TechCoach: Towards Technical-Point-Aware Descriptive Action Coaching
Yuan-Ming Li, An-Lan Wang, Kun-Yu Lin, Yu-Ming Tang, Ling-An Zeng, Jian-Fang Hu, Wei-Shi Zheng
TL;DR
This work tackles the gap between score-based action quality assessment and practical coaching by introducing Descriptive Action Coaching (DescCoach). It presents EE4D-DescCoach, a dataset derived from EgoExo4D that provides hierarchical TechPoint-level and instance-level coaching commentary, enabling explicit reasoning about technical points. The proposed TechCoach framework integrates a Context-aware TechPoint Reasoner with a Unified TechPoint-aware Action Assessor to produce both a final quality score and detailed coaching feedback, guided by progressive attention and TechPoint-level alignment losses.

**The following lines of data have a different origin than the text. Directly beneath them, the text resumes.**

(* ===== verification/TreeHash.v ===== *)
(** * The Merkle tree: [tree-hash.c]

    [tree_hash] reduces the hashes of the transactions of a block to one, in
    place in an array of [tree_hash_cnt] entries.  The theorem is that this is
    the root of a binary tree: the last hashes are paired so that a power of
    two is left, and these are the leaves of a perfect tree. *)

From S2P Require Export KeccakSpec.

#[local] Open Scope Z_scope.

Section tree_hash.
Context `{Build} `{FastHash}.

(** [while (pow < count) pow <<= 1;], at most [n] iterations *)
Fixpoint pow_loop (n : nat) (pow count : Z) : option Z :=
  if pow <? count then
    match n with
    | O => None
    | S n' => pow_loop n' (uwrap 64 (Z.shiftl pow 1)) count
    end
  else Some pow.

Definition tree_hash_cnt (count : Z) : option Z :=
  _ ← assert_ (3 <=? count);
  _ ← assert_ (count <=? 0x10000000);
  pow ← pow_loop 64 2 count;
  Some (Z.shiftr pow 1).

(** [cn_fast_hash(hashes[i], 64, ints[j])]: two adjacent hashes are read, then one is
    written; [None] outside of an array. *)
Definition hash_pair (hashes : list (list Z)) (i : nat) : option (list Z) :=
  a ← hashes !! i; b ← hashes !! S i; fast_hash (a ++ b).

Definition store_hash (ints : list (list Z)) (j : nat) (h : list Z) : option (list (list Z)) :=
  if (j <? length ints)%nat then Some (<[j := h]> ints) else None.

(** [for (..; j < cnt; i += 2, ++j) cn_fast_hash(hashes[i], 64, ints[j]);], [n] iterations *)
Fixpoint leaf_loop (hashes : list (list Z)) (n i j : nat) (ints : list (list Z)) :
    option (list (list Z)) :=
  match n with
  | O => Some ints
  | S n' =>
      h ← hash_pair hashes i;
      ints ← store_hash ints j h;
      leaf_loop hashes n' (i + 2) (S j) ints
  end.

(** The same with [ints] read and written. *)
Fixpoint level_loop (n i j : nat) (ints : list (list Z)) : option (list (list Z)) :=
  match n with
  | O => Some ints
  | S n' =>
      h ← hash_pair ints i;
      ints ← store_hash ints j h;
      level_loop n' (i + 2) (S j) ints
  end.

(** [while (cnt > 2)], at most [n] iterations *)
Fixpoint tree_loop (n cnt : nat) (ints : list (list Z)) : option (list (list Z)) :=
  if (2 <? cnt)%nat then
    match n with
    | O => None
    | S n' =>
        let cnt := Nat.div2 cnt in
        ints ← level_loop cnt 0 0 ints;
        tree_loop n' cnt ints
    end
  else Some ints.

Definition tree_hash (hashes : list (list Z)) : option (list Z) :=
  let count := length hashes in
  _ ← assert_ (0 <? count)%nat;
  if (count =? 1)%nat then hashes !! 0%nat
  else if (count =? 2)%nat then hash_pair hashes 0
  else
    cnt ← tree_hash_cnt (Z.of_nat count);
    let cnt := Z.to_nat cnt in
    let k := (2 * cnt - count)%nat in
    let ints := take k hashes ++ replicate (cnt - k) (replicate 32 0) in
    ints ← leaf_loop hashes (cnt - k) k k ints;
    _ ← assert_ (k + 2 * (cnt - k) =? count)%nat;
    ints ← tree_loop cnt cnt ints;
    hash_pair ints 0.

End tree_hash.

(** ** The tree *)

Section merkle.
Context `{Build} {F : FastHash} {FL : FastHashLaws F}.

(** The hash of two nodes. *)
Definition hash2 (a b : list Z) : list Z := default [] (fast_hash (a ++ b)).

Lemma hash2_ok a b : fast_hash (a ++ b) = Some (hash2 a b).
Proof. unfold hash2. by destruct (fast_hash_total (a ++ b)) as (h & -> & _). Qed.

(** The root of a perfect tree of depth [k] over the first [2 ^ k] entries of [l]. *)
Fixpoint merkle (k : nat) (l : list (list Z)) : list Z :=
  match k with
  | O => l !!! 0%nat
  | S k' => hash2 (merkle k' (take (2 ^ k') l)) (merkle k' (drop (2 ^ k') l))
  end.

Fixpoint pairs (l : list (list Z)) : list (list Z) :=
  match l with
  | a :: b :: l' => hash2 a b :: pairs l'
  | _ => []
  end.

(** The last hashes are paired so that [2 ^ k] nodes are left. *)
Definition leaves (k : nat) (hashes : list (list Z)) : list (list Z) :=
  let m := (2 ^ S k - length hashes)%nat in take m hashes ++ pairs (drop m hashes).

Lemma length_pairs n l : length l = (2 * n)%nat → length (pairs l) = n.
Proof.
  revert l. induction n as [|n IH]; intros [|a [|b l]] HL; cbn in *; try lia. by rewrite IH by lia.
Qed.

Lemma pairs_app n l l' : length l = (2 * n)%nat → pairs (l ++ l') = pairs l ++ pairs l'.
Proof.
  revert l. induction n as [|n IH]; intros [|a [|b l]] HL; cbn in *; try lia; [done|].
  by rewrite IH by lia.
Qed.

(** Hashing the tree from the leaves is hashing it from the root. *)
Lemma merkle_pairs k l : length l = (2 ^ S k)%nat → merkle (S k) l = merkle k (pairs l).
Proof.
  revert l. induction k as [|k IH]; intros l HL.
  { destruct l as [|a [|b [|]]]; cbn in HL; try lia. reflexivity. }
  remember (S k) as k' eqn:Ek. cbn [merkle]. subst k'.
  set (m := (2 ^ S k)%nat) in *.
  assert (length l = m + m)%nat as HL' by (rewrite HL; unfold m; cbn [Nat.pow]; lia).
  assert (m = 2 * 2 ^ k)%nat as Hm by done.
  rewrite !IH by (rewrite ?length_take, ?length_drop; fold m; lia). cbn [merkle].
  assert (pairs l = pairs (take m l) ++ pairs (drop m l)) as ->.
  { rewrite <- (take_drop m l) at 1. apply (pairs_app (2 ^ k)). rewrite length_take. lia. }
  assert (length (pairs (take m l)) = 2 ^ k)%nat as Hp
    by (apply length_pairs; rewrite length_take; lia).
  rewrite take_app_length', drop_app_length' by done. done.
Qed.

Lemma hash_pair_ok l i a b : l !! i = Some a → l !! S i = Some b → hash_pair l i = Some (hash2 a b).
Proof. intros E1 E2. unfold hash_pair. rewrite E1, E2. apply hash2_ok. Qed.

Lemma lookup_over {A} (p l : list A) j i :
  length p = j → (j ≤ i)%nat → (p ++ drop j l) !! i = l !! i.
Proof. intros <- Hi. rewrite lookup_app_r, lookup_drop by done. f_equal. lia. Qed.

(** The entries at [2 j] and [2 j + 1] are still those of the previous level. *)
Lemma level_loop_ok n j l :
  (2 * (j + n) ≤ length l)%nat →
  level_loop n (2 * j) j (pairs (take (2 * j) l) ++ drop j l) =
    Some (pairs (take (2 * (j + n)) l) ++ drop (j + n) l).
Proof.
  revert j. induction n as [|n IH]; intros j HL; cbn [level_loop]; [by rewrite Nat.add_0_r|].
  assert (length (pairs (take (2 * j) l)) = j) as Hp
    by (apply length_pairs; rewrite length_take; lia).
  destruct (lookup_lt_is_Some_2 l (2 * j)) as [a Ea]; [lia|].
  destruct (lookup_lt_is_Some_2 l (S (2 * j))) as [b Eb]; [lia|].
  rewrite (hash_pair_ok _ _ a b) by (rewrite (lookup_over _ _ j) by lia; done).
  cbn [mbind option_bind]. unfold store_hash. rewrite length_app, Hp, length_drop.
  rewrite (proj2 (Nat.ltb_lt _ _)) by lia. cbn [mbind option_bind].
  replace (j + S n)%nat with (S j + n)%nat by lia.
  replace (2 * j + 2)%nat with (2 * S j)%nat by lia. rewrite <- IH by lia. f_equal.
  rewrite insert_app_r_alt, Hp, Nat.sub_diag by lia.
  assert (take (2 * S j) l = take (2 * j) l ++ [a; b]) as ->.
  { replace (2 * S j)%nat with (S (S (2 * j))) by lia.
    by rewrite (take_S_r _ _ b), (take_S_r _ _ a), <- app_assoc by done. }
  rewrite (pairs_app j) by (rewrite length_take; lia). rewrite <- app_assoc. f_equal.
  destruct (lookup_lt_is_Some_2 l j) as [c Ec]; [lia|].
  by rewrite (drop_S l c j Ec).
Qed.

Lemma tree_loop_ok k n l :
  (k ≤ n)%nat → (2 ^ S k ≤ length l)%nat →
  ∃ l', tree_loop n (2 ^ S k) l = Some l' ∧
    hash_pair l' 0 = Some (merkle (S k) (take (2 ^ S k) l)).
Proof.
  revert n l. induction k as [|k IH]; intros n l Hn HL.
  - exists l. split; [by destruct n|]. change (2 ^ 1)%nat with 2%nat in *.
    destruct l as [|a [|b l]]; cbn in HL; try lia. apply hash_pair_ok; reflexivity.
  - destruct n as [|n]; [lia|].
    assert (2 ^ S (S k) = 2 * 2 ^ S k)%nat as E2 by done.
    assert (2 ≤ 2 ^ S k)%nat as H2 by (cbn; pose proof (Nat.pow_nonzero 2 k); lia).
    rewrite E2 in *. set (m := (2 ^ S k)%nat) in *. cbn [tree_loop].
    rewrite (proj2 (Nat.ltb_lt _ _)), Nat.div2_double by lia.
    pose proof (level_loop_ok m 0 l :
      _ → level_loop m 0 0 l = Some (pairs (take (2 * m) l) ++ drop m l)) as E.
    rewrite E by lia. cbn [mbind option_bind].
    assert (length (take (2 * m) l) = 2 * m)%nat as Ht by (rewrite length_take; lia).
    destruct (IH n (pairs (take (2 * m) l) ++ drop m l)) as (l' & -> & E'); [lia| |].
    { rewrite length_app, (length_pairs m) by done. lia. }
    exists l'. split; [done|]. rewrite E'. f_equal.
    rewrite take_app_length' by (symmetry; by apply length_pairs).
    rewrite (merkle_pairs (S k)) by (rewrite Ht; unfold m; cbn [Nat.pow]; lia). done.
Qed.

Lemma leaf_loop_ok hashes n i A B :
  length B = n → (i + 2 * n ≤ length hashes)%nat →
  leaf_loop hashes n i (length A) (A ++ B) = Some (A ++ pairs (take (2 * n) (drop i hashes))).
Proof.
  revert i A B. induction n as [|n IH]; intros i A B HB Hi; cbn [leaf_loop].
  { by destruct B. }
  destruct B as [|x B]; [done|]. cbn in HB.
  destruct (lookup_lt_is_Some_2 hashes i) as [a Ea]; [lia|].
  destruct (lookup_lt_is_Some_2 hashes (S i)) as [b Eb]; [lia|].
  rewrite (hash_pair_ok _ _ a b) by done. cbn [mbind option_bind]. unfold store_hash.
  rewrite length_app, (proj2 (Nat.ltb_lt _ _)) by (cbn; lia). cbn [mbind option_bind].
  rewrite insert_app_r_alt, Nat.sub_diag by lia. cbn [insert list_insert].
  replace (S (length A)) with (length (A ++ [hash2 a b])) by (rewrite length_app; cbn; lia).
  rewrite (drop_S hashes a i Ea), (drop_S hashes b (S i) Eb).
  replace (2 * S n)%nat with (S (S (2 * n))) by lia. cbn [take pairs].
  change (A ++ hash2 a b :: B) with (A ++ [hash2 a b] ++ B). rewrite app_assoc.
  rewrite IH by lia. replace (i + 2)%nat with (S (S i)) by lia. by rewrite <- app_assoc.
Qed.

Lemma pow_loop_ok n j k count :
  (j ≤ k)%nat → (k - j ≤ n)%nat → (k ≤ 63)%nat →
  2 ^ Z.of_nat k < 2 * count → count ≤ 2 ^ Z.of_nat k →
  pow_loop n (2 ^ Z.of_nat j) count = Some (2 ^ Z.of_nat k).
Proof.
  revert j. induction n as [|n IH]; intros j Hj Hn Hk H1 H2; cbn [pow_loop].
  { assert (j = k) as -> by lia. by rewrite (proj2 (Z.ltb_ge _ _)). }
  destruct (decide (j = k)) as [->|Hne]; [by rewrite (proj2 (Z.ltb_ge _ _))|].
  assert (2 * 2 ^ Z.of_nat j = 2 ^ Z.of_nat (S j)) as E
    by (rewrite Nat2Z.inj_succ, Z.pow_succ_r; lia).
  assert (2 ^ Z.of_nat (S j) ≤ 2 ^ Z.of_nat k) by (apply Z.pow_le_mono_r; lia).
  assert (2 ^ Z.of_nat k ≤ 2 ^ 63) by (apply Z.pow_le_mono_r; lia).
  rewrite (proj2 (Z.ltb_lt _ _)) by lia. rewrite Z.shiftl_mul_pow2 by lia.
  change (2 ^ 1) with 2. unfold uwrap. rewrite Z.mod_small by lia.
  rewrite Z.mul_comm, E. apply IH; lia.
Qed.

(** The power of two below [count]: [cnt < count <= 2 cnt]. *)
Lemma tree_hash_cnt_ok count k :
  3 ≤ count ≤ 2 ^ 28 → 2 ^ Z.of_nat k < count ≤ 2 ^ Z.of_nat (S k) →
  tree_hash_cnt count = Some (2 ^ Z.of_nat k).
Proof.
  intros Hc Hk. unfold tree_hash_cnt. rewrite !assert_true by (apply Z.leb_le; lia).
  cbn [mbind option_bind]. assert (Z.of_nat k < 28) as Hk28.
  { apply (Z.pow_lt_mono_r_iff 2); lia. }
  assert (2 ^ Z.of_nat (S k) = 2 ^ Z.of_nat k * 2) as E
    by (rewrite Nat2Z.inj_succ, Z.pow_succ_r; lia).
  change (pow_loop 64 2 count) with (pow_loop 64 (2 ^ Z.of_nat 1) count).
  rewrite (pow_loop_ok _ _ (S k)) by lia. cbn [mbind option_bind].
  rewrite Z.shiftr_div_pow2, E by lia. change (2 ^ 1) with 2. by rewrite Z.div_mul.
Qed.

Lemma tree_hash_ok hashes k :
  (2 ^ k < length hashes ≤ 2 ^ S k)%nat → Z.of_nat (length hashes) ≤ 2 ^ 28 →
  tree_hash hashes = Some (merkle k (leaves k hashes)).
Proof.
  intros Hk H28. unfold tree_hash. pose proof (Nat.pow_nonzero 2 k ltac:(lia)).
  rewrite assert_true by (apply Nat.ltb_lt; lia). cbn [mbind option_bind].
  rewrite (proj2 (Nat.eqb_neq (length hashes) 1)) by lia.
  destruct (Nat.eqb_spec (length hashes) 2) as [E2|E2].
  { destruct k as [|k]; [|cbn in Hk; pose proof (Nat.pow_nonzero 2 k); lia].
    destruct hashes as [|a [|b [|]]]; try discriminate. apply hash_pair_ok; reflexivity. }
  destruct k as [|k]; [cbn in Hk; lia|].
  assert (∀ n, Z.of_nat (2 ^ n) = 2 ^ Z.of_nat n) as HZ by (intros; by rewrite Nat2Z.inj_pow).
  rewrite (tree_hash_cnt_ok _ (S k)) by (rewrite <- ?HZ; lia). cbn [mbind option_bind].
  rewrite <- HZ, Nat2Z.id.
  assert (2 ^ S (S k) = 2 * 2 ^ S k)%nat as Ek by done.
  set (cnt := (2 ^ S k)%nat) in *. set (m := (2 * cnt - length hashes)%nat).
  assert (length (take m hashes) = m) as Hm by (rewrite length_take; lia).
  rewrite <- Hm at 3. rewrite leaf_loop_ok by (rewrite ?length_replicate; lia).
  cbn [mbind option_bind]. rewrite (take_ge (drop m hashes)) by (rewrite length_drop; lia).
  rewrite assert_true by (apply Nat.eqb_eq; lia). cbn [mbind option_bind].
  assert (length (pairs (drop m hashes)) = cnt - m)%nat as Hp
    by (apply length_pairs; rewrite length_drop; lia).
  destruct (tree_loop_ok k cnt (take m hashes ++ pairs (drop m hashes))) as (l' & E & E').
  { unfold cnt. pose proof (Nat.pow_gt_lin_r 2 (S k)). lia. }
  { fold cnt. rewrite length_app. lia. }
  fold cnt in E, E'. rewrite E. cbn [mbind option_bind]. rewrite E'.
  rewrite (take_ge (_ ++ _)) by (rewrite length_app; lia). unfold leaves. rewrite Ek. reflexivity.
Qed.

End merkle.

(** C38. The Merkle root: for 1 to [2 ^ 28] hashes, in either build, [tree_hash] returns the
    single hash, or the root of the perfect binary tree over the [2 ^ k] nodes that are left
    when the last hashes are paired, [k] being the logarithm of the number of hashes minus
    one; the power of two that [tree_hash_cnt] computes is smaller than the count. *)
Theorem tree_hash_spec (B : Build) (hashes : list (list Z))
    (Hn : (1 ≤ length hashes)%nat) (H28 : Z.of_nat (length hashes) ≤ 2 ^ 28) :
  let k := Nat.log2 (length hashes - 1) in
  tree_hash hashes =
    (if (length hashes =? 1)%nat then hashes !! 0%nat else Some (merkle k (leaves k hashes))) ∧
  ((3 ≤ length hashes)%nat →
    tree_hash_cnt (Z.of_nat (length hashes)) = Some (2 ^ Z.of_nat k)).
Proof.
  intros k. destruct (Nat.eqb_spec (length hashes) 1) as [E|E].
  { split; [|lia]. unfold tree_hash. rewrite E, assert_true by done. reflexivity. }
  destruct (Nat.log2_spec (length hashes - 1)) as [H1 H2]; [lia|]. fold k in H1, H2.
  split; [apply tree_hash_ok; lia|]. intros H3. apply tree_hash_cnt_ok; [lia|].
  pose proof (Nat2Z.inj_pow 2 k) as P1. pose proof (Nat2Z.inj_pow 2 (S k)) as P2. lia.
Qed.

Lemma tree_hash_spec_witness :
  let hashes := replicate 5 (replicate 32 7) in
  @tree_hash false _ hashes = Some (merkle 2 (leaves 2 hashes)) ∧
  ((3 ≤ 5)%nat → @tree_hash_cnt false 5 = Some 4).
Proof. apply (tree_hash_spec false (replicate 5 (replicate 32 7))); cbn [length replicate]; lia. Defined.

Experiments show state-of-the-art performance on score regression and coaching commentary generation, validating the necessity of TechPoint-aware reasoning for explainable, actionable action coaching with potential real-world impact in sports and physical skills training.
Abstract
To guide a learner in mastering action skills, it is crucial for a coach to 1) reason through the learner's action execution and technical points (TechPoints), and 2) provide detailed, comprehensible feedback on what is done well and what can be improved. However, existing score-based action assessment methods are still far from reaching this practical scenario. To bridge this gap, we investigate a new task termed Descriptive Action Coaching (DescCoach) which requires the model to provide detailed commentary on what is done well and what can be improved beyond a simple quality score for action execution. To this end, we first build a new dataset named EE4D-DescCoach. Through an automatic annotation pipeline, our dataset goes beyond the existing action assessment datasets by providing detailed TechPoint-level commentary. Furthermore, we propose TechCoach, a new framework that explicitly incorporates TechPoint-level reasoning into the DescCoach process. The central to our method lies in the Context-aware TechPoint Reasoner, which enables TechCoach to learn TechPoint-related quality representation by querying visual context under the supervision of TechPoint-level coaching commentary. By leveraging the visual context and the TechPoint-related quality representation, a unified TechPoint-aware Action Assessor is then employed to provide the overall coaching commentary together with the quality score. Combining all of these, we establish a new benchmark for DescCoach and evaluate the effectiveness of our method through extensive experiments. The data and code will be made publicly available.